More NBC Thursday night love goes to Rashida Jones for her work as Karen Filipelli on The Office. I know everyone’s all up in Ed Helms’ grill for his great work as brownnose Andy, but Karen is even better. I know she’s the target for all the Pam-o-centric haters, but, y’know, OMG, it’s not Karen’s fault that Pam (Jenna Fischer) couldn’t admit her feelings to Jim! The Christmas episode — in which Karen and Pam team up to thwart Angela’s (Angela Kinsey) fascist “Nutcracker Party” was beyond greatness. I don’t think Jones will last much past 2006, as it looks like Jim will dump her soon. But I want to celebrate the magic while we still can.
Under the category of children’s programming, High School Musical was the year’s biggest TV show for many reasons. Not only was it was immensely popular in all its incarnations, including the sing-along karaoke edition and the pop-up edition (my daughter and her friends proudly watched every single version; my son and his friends watched them too, but didn’t talk about it as much), it also spawned 2006’s best selling CD. It was actually pretty good, reveling in its own cheesiness. Though the characters are uneven, one stood out like the center rhinestone on a prom queen’s tiara: the scheming drama club queen Sharpay, played with over-the-top aplomb by Ashley Tinsdale. (She deserved this role after toiling thanklessly on The Suite Life of Zach and Cody, a truly horrible Disney Channel show.) Scoff if you will, but doubters clearly haven’t heard her duet with Ryan on “Bop ‘Till You Drop.”

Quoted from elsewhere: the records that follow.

(* ===== verification/Interfaces.v ===== *)
(** * What the state layer relies on

    The state layer calls a hash and a per-account storage trie.  Both are
    stated here as classes: theorems about the state are proved against the
    classes, and [simple_crypto] / [simple_storage] show the laws have a model. *)
From stdpp Require Import base gmap list countable.
From Stdlib Require Import ZArith Lia.
From S2P Require Import Prelude.
Open Scope Z_scope.

(** [dev::sha3], and [dev::recover]: the public key (512 bits, 0 for none) behind a
    signature [r], [s], [v] of a hash.  No property of either is assumed. *)
Class Crypto := { sha3 : bytes → h256; recover : u256 → u256 → Z → h256 → Z }.

(** The RLP of nothing, and its hash: the root of the empty trie (TrieCommon.cpp). *)
Definition RLPNull : bytes := [0x80].
Definition EmptyTrie `{Crypto} : h256 := sha3 RLPNull.

(** [SecureTrieDB<h256, OverlayDB>] as the storage of a contract: a root names
    a finite map from keys to non-zero words; [at] reads it ([0] when absent),
    [commit_overlay] writes an overlay (a zero removes the key) and returns the
    new root. *)
Class StorageTrie `{Crypto} := {
  storage_at : h256 → u256 → u256;
  storage_commit : h256 → gmap u256 u256 → h256;
  storage_empty : ∀ k, storage_at EmptyTrie k = 0;
  storage_commit_at : ∀ r o k,
    storage_at (storage_commit r o) k = default (storage_at r k) (o !! k)
}.

(** A concrete instance: a hash is a code of the bytes cut to 256 bits; the roots of
    non-empty tries are codes of the finite maps themselves, above the hashes. *)
Definition simple_sha3 (b : bytes) : h256 := w256 (Zpos (encode b)).
#[export] Instance simple_crypto : Crypto :=
  {| sha3 := simple_sha3; recover := λ r s v h, r + s + v + h |}.

Definition simple_decode (r : h256) : gmap Z Z :=
  if r <? M256 then ∅ else default ∅ (decode (Z.to_pos (r - M256))).
Definition simple_at (r : h256) (k : u256) : u256 := default 0 (simple_decode r !! k).
Definition simple_commit (r : h256) (o : gmap u256 u256) : h256 :=
  M256 + Zpos (encode (o ∪ simple_decode r)).

#[export] Instance simple_storage : StorageTrie.
Proof.
  refine {| storage_at := simple_at; storage_commit := simple_commit |}.
  - intros k. unfold simple_at, simple_decode, EmptyTrie, RLPNull, sha3, simple_crypto, simple_sha3.
    pose proof (w256_in (Zpos (encode [0x80]))) as Hr. unfold in256 in Hr.
    destruct (Z.ltb_spec (w256 (Zpos (encode [0x80]))) M256); [done|lia].
  - intros r o k. unfold simple_at at 1, simple_commit. unfold simple_decode at 1.
    destruct (Z.ltb_spec (M256 + Zpos (encode (o ∪ simple_decode r))) M256); [lia|].
    replace (M256 + Zpos (encode (o ∪ simple_decode r)) - M256) with (Zpos (encode (o ∪ simple_decode r))) by lia.
    cbn [Z.to_pos]. rewrite decode_encode. cbn.
    rewrite lookup_union. unfold simple_at. by destruct (o !! k), (simple_decode r !! k).
Defined.

(** [std::uniform_int_distribution<size_t>(0, size - 1)(s_fixedHashEngine)]: the
    index drawn when a cache entry is evicted. *)
Class Rng := {
  random_index : list Address → nat;
  random_index_lt : ∀ l, l ≠ [] → (random_index l < length l)%nat
}.
#[export] Instance first_rng : Rng.
Proof. refine {| random_index := λ _, 0%nat |}. intros [|] ?; simpl; [done|lia]. Defined.
(* ===== verification/Receipts.v ===== *)
(** * Logs and receipts (libbrccore/LogEntry, libbrcdchain/TransactionReceipt)

    Log entries with their Bloom filters, receipts, and their bytes. *)
From stdpp Require Import base gmap list.
From Stdlib Require Import ZArith Lia.
From S2P Require Import Prelude Rlp Interfaces.
Open Scope Z_scope.

(** ** [LogBloom]: 2048 bits *)
Abbreviation LogBloom := Z (only parsing).

(** [h256::bloomPart<3, 256>]: three pairs of bytes, each names one of 2048 bits. *)
Definition bloom_index (h : h256) (i : Z) : Z := Z.land (Z.shiftr h (256 - 16 * (i + 1))) 2047.
Definition bloomPart (h : h256) : LogBloom :=
  Z.lor (Z.lor (Z.shiftl 1 (bloom_index h 0)) (Z.shiftl 1 (bloom_index h 1))) (Z.shiftl 1 (bloom_index h 2)).
Definition shiftBloom (b : LogBloom) (h : h256) : LogBloom := Z.lor b (bloomPart h).
(** [FixedHash::contains] *)
Definition bloom_contains (b c : LogBloom) : bool := Z.land b c =? c.

Record LogEntry := mkLog { le_address : Address; le_topics : list h256; le_data : bytes }.
(** [m_statusCodeOrStateRoot], a [boost::variant] *)
Inductive StatusOrRoot := StatusCode (c : Z) | StateRoot (r : h256).
Record TransactionReceipt := mkReceipt {
  r_statusCodeOrStateRoot : StatusOrRoot; r_gasUsed : u256; r_bloom : LogBloom; r_log : list LogEntry }.

(** ** Bytes *)
Definition log_item (l : LogEntry) : rlp_item :=
  Items [rlp_hash 20 (le_address l); Items (rlp_hash 32 <$> le_topics l); rlp_bytes (le_data l)].
Definition receipt_item (r : TransactionReceipt) : rlp_item :=
  Items [match r_statusCodeOrStateRoot r with StatusCode c => rlp_int c | StateRoot h => rlp_hash 32 h end;
         rlp_int (r_gasUsed r); rlp_hash 256 (r_bloom r); Items (log_item <$> r_log r)].
(** [streamRLP] into a stream of its own. *)
Definition receipt_rlp (r : TransactionReceipt) : bytes := encode (receipt_item r).

(** The assertion on the number of items aborts. *)
Definition log_of_rlp (_r : bytes) : outcome LogEntry :=
  n ← itemCount _r;
  if bool_decide (n ≠ 3) then Exit
  else
    a ← item _r 0; address ← toHash 20 a;
    t ← item _r 1; topics ← toVector (toHash_lax 32) t;
    d ← item _r 2; data ← toBytes d;
    Ok (mkLog address topics data).
Definition status_of_rlp (x : bytes) : outcome StatusOrRoot :=
  if negb (isData x) then Throw InvalidTransactionReceiptFormat
  else
    size ← rlp_length x;
    if size =? 32 then h ← toHash 32 x; Ok (StateRoot h)
    else
      int ← isInt x;
      if int : bool then c ← toInt 1 x; Ok (StatusCode c) else Throw InvalidTransactionReceiptFormat.
Definition receipt_of_rlp (_rlp : bytes) : outcome TransactionReceipt :=
  r ← RLP _rlp;
  n ← itemCount r;
  if negb (isList r) || bool_decide (n ≠ 4) then Throw InvalidTransactionReceiptFormat
  else
    x ← item r 0; status ← status_of_rlp x;
    g ← item r 1; gasUsed ← toInt 32 g;
    b ← item r 2; bloom ← toHash 256 b;
    l ← item r 3; logs ← (es ← rlp_list l; mapO log_of_rlp es);
    Ok (mkReceipt status gasUsed bloom logs).

(** [BlockReceipts::rlp] *)
Definition receipts_item (l : list TransactionReceipt) : rlp_item := Items (receipt_item <$> l).
(** The Bloom filters [insertBlockAndExtras] takes from the bytes of the receipts. *)
Definition receipt_blooms (_receipts : bytes) : outcome (list LogBloom) :=
  r ← RLP _receipts; l ← rlp_list r; mapO (λ i, x ← receipt_of_rlp i; Ok (r_bloom x)) l.

Section Blooms.
Context `{CR : Crypto}.
Definition log_bloom (l : LogEntry) : LogBloom :=
  foldl (λ b t, shiftBloom b (sha3 (toBE_n 32 t))) (shiftBloom 0 (sha3 (toBE_n 20 (le_address l)))) (le_topics l).
Definition logs_bloom (l : list LogEntry) : LogBloom := foldl (λ b e, Z.lor b (log_bloom e)) 0 l.
(** The two constructors from values. *)
Definition receipt_new (s : StatusOrRoot) (_gasUsed : u256) (_log : list LogEntry) : TransactionReceipt :=
  mkReceipt s _gasUsed (logs_bloom _log) _log.
End Blooms.

Definition hasStatusCode (r : TransactionReceipt) : bool :=
  match r_statusCodeOrStateRoot r with StatusCode _ => true | StateRoot _ => false end.
Definition receipt_statusCode (r : TransactionReceipt) : outcome Z :=
  match r_statusCodeOrStateRoot r with StatusCode c => Ok c | StateRoot _ => Throw TransactionReceiptVersionError end.
Definition receipt_stateRoot (r : TransactionReceipt) : outcome h256 :=
  match r_statusCodeOrStateRoot r with StatusCode _ => Throw TransactionReceiptVersionError | StateRoot h => Ok h end.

Laudable reality characters also emerged in 2006. Jeffrey Sebelia was a lot of fun to hate on Project Runway 3. He was an arrogant prick and his designs weren’t anywhere near as edgy as he though they were. (In my house, we preferred Michael’s humility, Uli’s practicality, and even Laura’s weird WTF-ness.) But the winner of the best “reality” show contest was undeniably its best character as well, if only because his neck tattoo highlighted the fact that his head resembles a penis. Plus, Laura was being such a sore loser, we kind of rooted for him too.
It was even more fun to root for B.J. and Tyler, the happy hippies on The Amazing Race 9. They annoyed us at first, but won us over with their childlike sense of wonder at the great cultures and countries they got to visit. We always root for whichever team appreciates its great good fortune to be on a race around the freakin’ world, and these guys were all wide open to everything. Plus, most of the other teams on TAR9 were jerks.
This year’s best one-off reality performance was Stephen Colbert’s speech at the White House Correspondents Association dinner in April. The Colbert Report has been kicking butt all year long, but Colbert’s clueless self-aggrandizing character reached its apex with this guerrilla theater performance, in which he spoke truth to power like it ain’t been spoke in years. Pretending to praise in order to damn is the oldest trick in the book, but Colbert did it so precisely that he could not be denied. Watching Bush squirm under this onslaught was great, but listening to the stunned silence of all the press sheep was even better. Hilarious bonus: all the old media losers who wrote articles about how it “just wasn’t all that funny.”